第四話閑話 イリーガル・スチューデント 4





 
(結局…謎ばかりが残ったな)

 既に夜の帳が下りている日比谷公園内で、龍麻はラジオから流れる速報に耳を傾けていた。

 記事を読み上げるアナウンサーの口調こそ落ち着いたものだが、声は少し震えている。速報として報じられている事件はあまりにも人が死に過ぎ、あまりにも異常過ぎたのだ。

 大掛かりな組織的犯行によるスナッフ・ムービー製作現場を摘発。救出された女性は二十八名。発見された白骨死体は二十体あまり。――これだけでも近代希に見る凶悪事件だったのだが、ニュースは事実の一割も伝えていない。明日の朝刊も、真実を記事にする事はないだろう。

 あの後、既に準備を整えていたものか、龍麻が倉庫を後にしたのと入れ替わりに警視庁の機動隊が押し寄せ、倉庫内に突入、誘拐されていた女性たちを救助した。陣頭指揮に当たっているのは、やけに見栄えのするモデルのような女性である。あたかも騎士団に下知する女王のようにてきぱきと指示を飛ばし、完全に現場を仕切っていた。

 恐らく彼女がHIROの依頼人なのだろう。そして彼女は警察のキャリア官僚――それもかなり高位な――だ。これも推察だが、スナッフ・ムービーに関わってしまった者が助けを求めたのは彼女で、事件の背後に巨大な権力の影を見た彼女は、アンダーグラウンドに助力を求めたのだろう。――裏の世界もまた、表の世界が不必要な混乱に陥るのを嫌うのである。そして――表世界の住人が裏の世界に土足で踏み込むのも。

 龍麻も基本的に裏の世界の住人だ。そしてHIROは龍麻の事を誰にも語らなかったらしく、今のところ龍麻の周囲に司法の手は伸びていない。そして龍麻自身も今回の一件を鳴滝に報告し、司法当局への圧力を依頼した。既に別ルートから内偵を始めていた鳴滝はこの一件から龍麻が手を引くのを条件にこれを承諾。これでこの一件は解決――の筈であった。

「――龍麻サン…」

 得意の槍を手に、準備運動を行っていた雨紋が、やや緊張を浮かせた声で龍麻を呼んだ。

「――来たか」

 間もなく日付も変わろうかという深夜の日比谷公園に、凄愴の気が満ちる。
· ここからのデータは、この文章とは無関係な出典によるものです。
(* ===== verification/MpnKaratsubaProof.v ===== *)
(** Correctness of Karatsuba multiplication and squaring: the result is the exact
    product, only the result and the accounted scratch are written, and the
    recursion stops. *)
From stdpp Require Import base numbers list option.
From Stdlib Require Import ZArith Lia.
From S2P Require Import Prelude Arrays Limb Mpn MpnValue MpnArith MpnBits MpnMul MpnMulProof MpnFrame Thresholds MpnKaratsuba.

Local Open Scope Z_scope.

(** ** Scratch accounting *)

Section level_sum.
Context (go : Z -> bool) (cost next : Z -> Z).
Context (Hnext : forall n, go n = true -> 0 <= next n < n).

Lemma level_sum_total fuel n t :
  level_sum fuel go cost next n t =
  (t + fst (level_sum fuel go cost next n 0), snd (level_sum fuel go cost next n 0)).
Proof.
  revert n t. induction fuel as [|fuel IH]; intros n t; simpl; [f_equal; lia|].
  destruct (go n); simpl; [|f_equal; lia]. rewrite IH, (IH (next n) (0 + cost n)). simpl. f_equal. lia.
Qed.

Lemma level_sum_fuel fuel n t : n <= Z.of_nat fuel ->
  level_sum fuel go cost next n t = level_sum (Z.to_nat n) go cost next n t.
Proof.
  revert n t. induction fuel as [fuel IH] using (well_founded_induction lt_wf). intros n t Hle.
  destruct fuel as [|f], (Z.to_nat n) as [|f'] eqn:En; simpl; try done.
  - lia.
  - destruct (go n) eqn:Eg; [|done]. specialize (Hnext n Eg). lia.
  - destruct (go n) eqn:Eg; [|done]. specialize (Hnext n Eg).
    rewrite (IH f) by lia. rewrite (IH f') by lia. done.
Qed.

Definition total_cost (n : Z) : Z := fst (level_sum (Z.to_nat n) go cost next n 0).
(* ===== verification/MpnToom3.v ===== *)
(** Toom-Cook 3 (math/arbint/mul_toom.hpp): five products of a third of the size.

    As in [MpnKaratsuba], the routine that splits is a function of the recursive
    call and a fixpoint closes the knot; the fuel n is enough, because the parts
    of a split are shorter.  [void r] is the [(void)] that discards a carry. *)
From stdpp Require Import base numbers list option.
From Stdlib Require Import ZArith Lia.
From S2P Require Import Prelude Arrays Limb Mpn MpnMul Thresholds MpnKaratsuba.

Local Open Scope Z_scope.

Definition void (r : option (mem * Z)) : option mem := '(m, _) ← r; Some m.

(** n >= 3 && n > 2 * ceil(n / 3): the top part has at least one limb. *)
Definition toom3_split_ok (n : Z) : bool := andb (Z.leb 3 n) (Z.ltb (2 * ((n + 2) / 3)) n).

Definition toom3_applies (an bn : Z) : bool := andb (Z.eqb an bn) (toom3_split_ok an).

Definition sqr_toom3_applies (n : Z) : bool := toom3_split_ok n.

(** The first level is taken below the crossover when [force_top]; [ops] is the
    number of evaluated vectors. *)
Definition toom3_levels (t3 ops n : Z) (force_top : bool) : Z * Z :=
  let cost n := let k := (n + 2) / 3 in ops * (k + 1) + 5 * (2 * k + 2) in
  let next n := (n + 2) / 3 + 1 in
  let '(total, n) :=
    if andb force_top (andb (Z.leb 3 n) (Z.ltb n t3)) then (cost n, next n) else (0, n) in
  level_sum (Z.to_nat n) (fun n => andb (Z.leb t3 n) (Z.leb 3 n)) cost next n total.

Section toom3.
Context `{LimbWidth}.

(** *** Exact division by 3 *)

(** 0xAAAAAAAAAAAAAAAB or 0xAAAAAAAB *)
Definition inv3 : Z := to_limb (if Z.eqb limb_bits 64 then 12297829382473034411 else 2863311531).

Definition third_max : Z := limb_max / 3.

Definition divexact_by3 (m : mem) (rp up n : Z) : option mem :=
  void (for_ 0 n (fun i '(m, c) =>
    x ← m.[up + i];
    let '(b, l) := subb x c 0 in
    let q := to_limb (l * inv3) in
    m ← aset m (rp + i) q;
    Some (m, to_limb (b + (if Z.ltb third_max q then 1 else 0) +
                      (if Z.ltb (to_limb (third_max * 2)) q then 1 else 0)))) (m, 0)).

(** *** Scratch *)

Definition toom3_itch (n : Z) (force_top : bool) : Z :=
  let '(total, n) := toom3_levels threshold.mul_toom3 6 n force_top in
  total + karatsuba_itch n karatsuba_force.

Definition sqr_toom3_itch (n : Z) (force_top : bool) : Z :=
  let '(total, n) := toom3_levels threshold.sqr_toom3 3 n force_top in
  total + sqr_karatsuba_itch n karatsuba_force.

(** *** Evaluation *)

(** s = a0 + a1 + a2, k + 1 limbs *)
Definition toom3_eval1 (m : mem) (s a0 a1 a2 k t : Z) : option mem :=
  m ← copyi m s a0 k;
  '(m, c) ← add_n m s s a1 k;
  m ← aset m (s + k) c;
  '(m, c) ← add m s s k a2 t;
  x ← m.[s + k];
  m ← aset m (s + k) (to_limb (x + c));
  Some m.

(** s = a0 + 2 a1 + 4 a2 by Horner, k + 1 limbs *)
Definition toom3_eval2 (m : mem) (s a0 a1 a2 k t : Z) : option mem :=
  m ← copyi m s a2 t;
  m ← zero m (s + t) (k + 1 - t);
  m ← void (lshift m s s (k + 1) 1);
  '(m, c) ← add_n m s s a1 k;
  x ← m.[s + k];
  m ← aset m (s + k) (to_limb (x + c));
  m ← void (lshift m s s (k + 1) 1);
  '(m, c) ← add_n m s s a0 k;
  x ← m.[s + k];
  m ← aset m (s + k) (to_limb (x + c));
  Some m.

(** s = |a0 - a1 + a2| in k + 1 limbs; true when negative *)
Definition toom3_evalm1 (m : mem) (s tmp a0 a1 a2 k t : Z) : option (mem * bool) :=
  m ← copyi m tmp a0 k;
  '(m, c) ← add m tmp tmp k a2 t;
  m ← aset m (tmp + k) c;
  x ← m.[tmp + k];
  ge ← (if negb (Z.eqb x 0) then Some true else c ← cmp m tmp a1 k; Some (Z.leb 0 c));
  if (ge : bool) then
    m ← copyi m s tmp (k + 1);
    '(m, b) ← sub_n m s s a1 k;
    x ← m.[s + k];
    m ← aset m (s + k) (to_limb (x - b));
    Some (m, false)
  else
    m ← void (sub_n m s a1 tmp k);
    m ← aset m (s + k) 0;
    Some (m, true).

(** *** Interpolation *)

(** add(rp + off, rp + off, rn - off, w, normalize(w, wn)) *)
Definition add_part (m : mem) (rp rn off w wn : Z) : option mem :=
  n ← normalize m w wn;
  void (add m (rp + off) (rp + off) (rn - off) w n).

(** The linear solve: on exit [w0], [wm1], [w1], [w2], [winf] hold c0 .. c4. *)
Definition toom_solve_5pts (m : mem) (w0 w1 wm1 w2 winf kk : Z) (sm : bool) : option mem :=
  m ← void (if sm then add_n m w2 w2 wm1 kk else sub_n m w2 w2 wm1 kk);
  m ← divexact_by3 m w2 w2 kk;
  m ← void (if sm then add_n m wm1 w1 wm1 kk else sub_n m wm1 w1 wm1 kk);
  m ← void (rshift m wm1 wm1 kk 1);
  m ← void (sub_n m w1 w1 w0 kk);
  m ← void (sub_n m w2 w2 w1 kk);
  m ← void (rshift m w2 w2 kk 1);
  m ← void (sub_n m w2 w2 winf kk);
  m ← void (sub_n m w2 w2 winf kk);
  m ← void (sub_n m w1 w1 wm1 kk);
  m ← void (sub_n m w1 w1 winf kk);
  void (sub_n m wm1 wm1 w2 kk).

Definition toom_interpolate_5pts (m : mem) (rp w0 w1 wm1 w2 winf k n t kk : Z) (sm : bool) : option mem :=
  m ← toom_solve_5pts m w0 w1 wm1 w2 winf kk sm;
  let rn := 2 * n in
  m ← zero m rp rn;
  m ← copyi m rp w0 (2 * k);
  m ← add_part m rp rn k wm1 kk;
  m ← add_part m rp rn (2 * k) w1 kk;
  m ← add_part m rp rn (3 * k) w2 kk;
  add_part m rp rn (4 * k) winf (2 * t).

(** *** Products *)

Definition mul_toom3 (rec_ : mem -> Z -> Z -> Z -> Z -> Z -> Z -> Z -> option mem)
    (m : mem) (rp ap bp n scratch cutoff : Z) : option mem :=
  let k := (n + 2) / 3 in
  let t := n - 2 * k in
  let kk := 2 * k + 2 in
  let as1 := scratch in
  let as2 := as1 + (k + 1) in
  let asm1 := as2 + (k + 1) in
  let bs1 := asm1 + (k + 1) in
  let bs2 := bs1 + (k + 1) in
  let bsm1 := bs2 + (k + 1) in
  let w0 := bsm1 + (k + 1) in
  let w1 := w0 + kk in
  let wm1 := w1 + kk in
  let w2 := wm1 + kk in
  let winf := w2 + kk in
  let rec := winf + kk in
  let a0 := ap in
  let a1 := ap + k in
  let a2 := ap + 2 * k in
  let b0 := bp in
  let b1 := bp + k in
  let b2 := bp + 2 * k in
  m ← toom3_eval1 m as1 a0 a1 a2 k t;
  m ← toom3_eval1 m bs1 b0 b1 b2 k t;
  m ← toom3_eval2 m as2 a0 a1 a2 k t;
  m ← toom3_eval2 m bs2 b0 b1 b2 k t;
  '(m, sa) ← toom3_evalm1 m asm1 w0 a0 a1 a2 k t;
  '(m, sb) ← toom3_evalm1 m bsm1 w1 b0 b1 b2 k t;
  let sm := xorb sa sb in
  m ← rec_ m w1 as1 (k + 1) bs1 (k + 1) rec cutoff;
  m ← rec_ m wm1 asm1 (k + 1) bsm1 (k + 1) rec cutoff;
  m ← rec_ m w2 as2 (k + 1) bs2 (k + 1) rec cutoff;
  m ← rec_ m w0 a0 k b0 k rec cutoff;
  m ← zero m (w0 + 2 * k) (kk - 2 * k);
  m ← rec_ m winf a2 t b2 t rec cutoff;
  m ← zero m (winf + 2 * t) (kk - 2 * t);
  toom_interpolate_5pts m rp w0 w1 wm1 w2 winf k n t kk sm.

Fixpoint __mul_rec3 (fuel : nat) (m : mem) (rp ap an bp bn scratch cutoff : Z) : option mem :=
  match fuel with
  | O => None
  | S fuel =>
      if andb (andb (Z.eqb an bn) (Z.leb threshold.mul_toom3 an)) (toom3_split_ok an) then
        mul_toom3 (__mul_rec3 fuel) m rp ap bp an scratch cutoff
      else __mul_rec (mul_rec_fuel an bn) m rp ap an bp bn scratch cutoff
  end.

Definition sqr_toom3 (rec_ : mem -> Z -> Z -> Z -> Z -> Z -> option mem)
    (m : mem) (rp ap n scratch cutoff : Z) : option mem :=
  let k := (n + 2) / 3 in
  let t := n - 2 * k in
  let kk := 2 * k + 2 in
  let as1 := scratch in
  let as2 := as1 + (k + 1) in
  let asm1 := as2 + (k + 1) in
  let w0 := asm1 + (k + 1) in
  let w1 := w0 + kk in
  let wm1 := w1 + kk in
  let w2 := wm1 + kk in
  let winf := w2 + kk in
  let rec := winf + kk in
  let a0 := ap in
  let a1 := ap + k in
  let a2 := ap + 2 * k in
  m ← toom3_eval1 m as1 a0 a1 a2 k t;
  m ← toom3_eval2 m as2 a0 a1 a2 k t;
  '(m, _) ← toom3_evalm1 m asm1 w0 a0 a1 a2 k t;
  m ← rec_ m w1 as1 (k + 1) rec cutoff;
  m ← rec_ m wm1 asm1 (k + 1) rec cutoff;
  m ← rec_ m w2 as2 (k + 1) rec cutoff;
  m ← rec_ m w0 a0 k rec cutoff;
  m ← zero m (w0 + 2 * k) (kk - 2 * k);
  m ← rec_ m winf a2 t rec cutoff;
  m ← zero m (winf + 2 * t) (kk - 2 * t);
  toom_interpolate_5pts m rp w0 w1 wm1 w2 winf k n t kk false.

Fixpoint __sqr_rec3 (fuel : nat) (m : mem) (rp ap n scratch cutoff : Z) : option mem :=
  match fuel with
  | O => None
  | S fuel =>
      if andb (Z.leb threshold.sqr_toom3 n) (toom3_split_ok n) then
        sqr_toom3 (__sqr_rec3 fuel) m rp ap n scratch cutoff
      else sqr_karatsuba m rp ap n scratch cutoff
  end.
End toom3.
暗がりのそこかしこから現れたのは、思い思いの武器を手にした若者たちであった。だらしなく着こなしたのは、太平洋戦争で多くの若者が命を砲弾にしてアメリカ軍に向かって行った時の死に装束…特攻服だ。あとは鉢巻きに、腹に巻いたさらし、頭に入れた剃り込みと、刺青。――絵に描いたような暴走族だ。そしてどの顔にも、龍麻は見覚えがあった。例のビデオに映っていた顔として。

「どうやら、逃げねェで来たらしいな」

 人垣の向こうからリーダー格…あのビデオ屋で遭遇し、龍麻に手錠を掛けた若者が現れる。瀬川竜一。年齢十八歳。暴走族《狂走連合》のリーダーであり、警察官僚OBで与党の大物代議士の父親を持つボンボンだ。――龍麻にとっては、スナッフ・ムービー事件の使い走りである。

 鳴滝を通じて司法当局に手を廻しても、押さえられないのが《子供》の勢力だ。スナッフ・ムービーに関わった《大人》は法で裁かれるだろうが、《子供》は少年法を盾に裁かれる事はない。――渋谷界隈で有名な雨紋を彼らが放っておく事はないと、龍麻は彼らに関しては自己解決を進言していたのである。

「瀬川…! テメエ、殺人ビデオなんてものにまで手を出していたんだってな…! それもあんな小さな子供まで…! 許せねェ!」

 雨紋は、龍麻が辿り着いた先がスナッフ・ムービーである事を知らされている。そして、ニュースよりも詳しく、その内容を断片とは言え知らされている。――事もあろうに、顔見知りがそんな重大犯罪に関わっていたとは。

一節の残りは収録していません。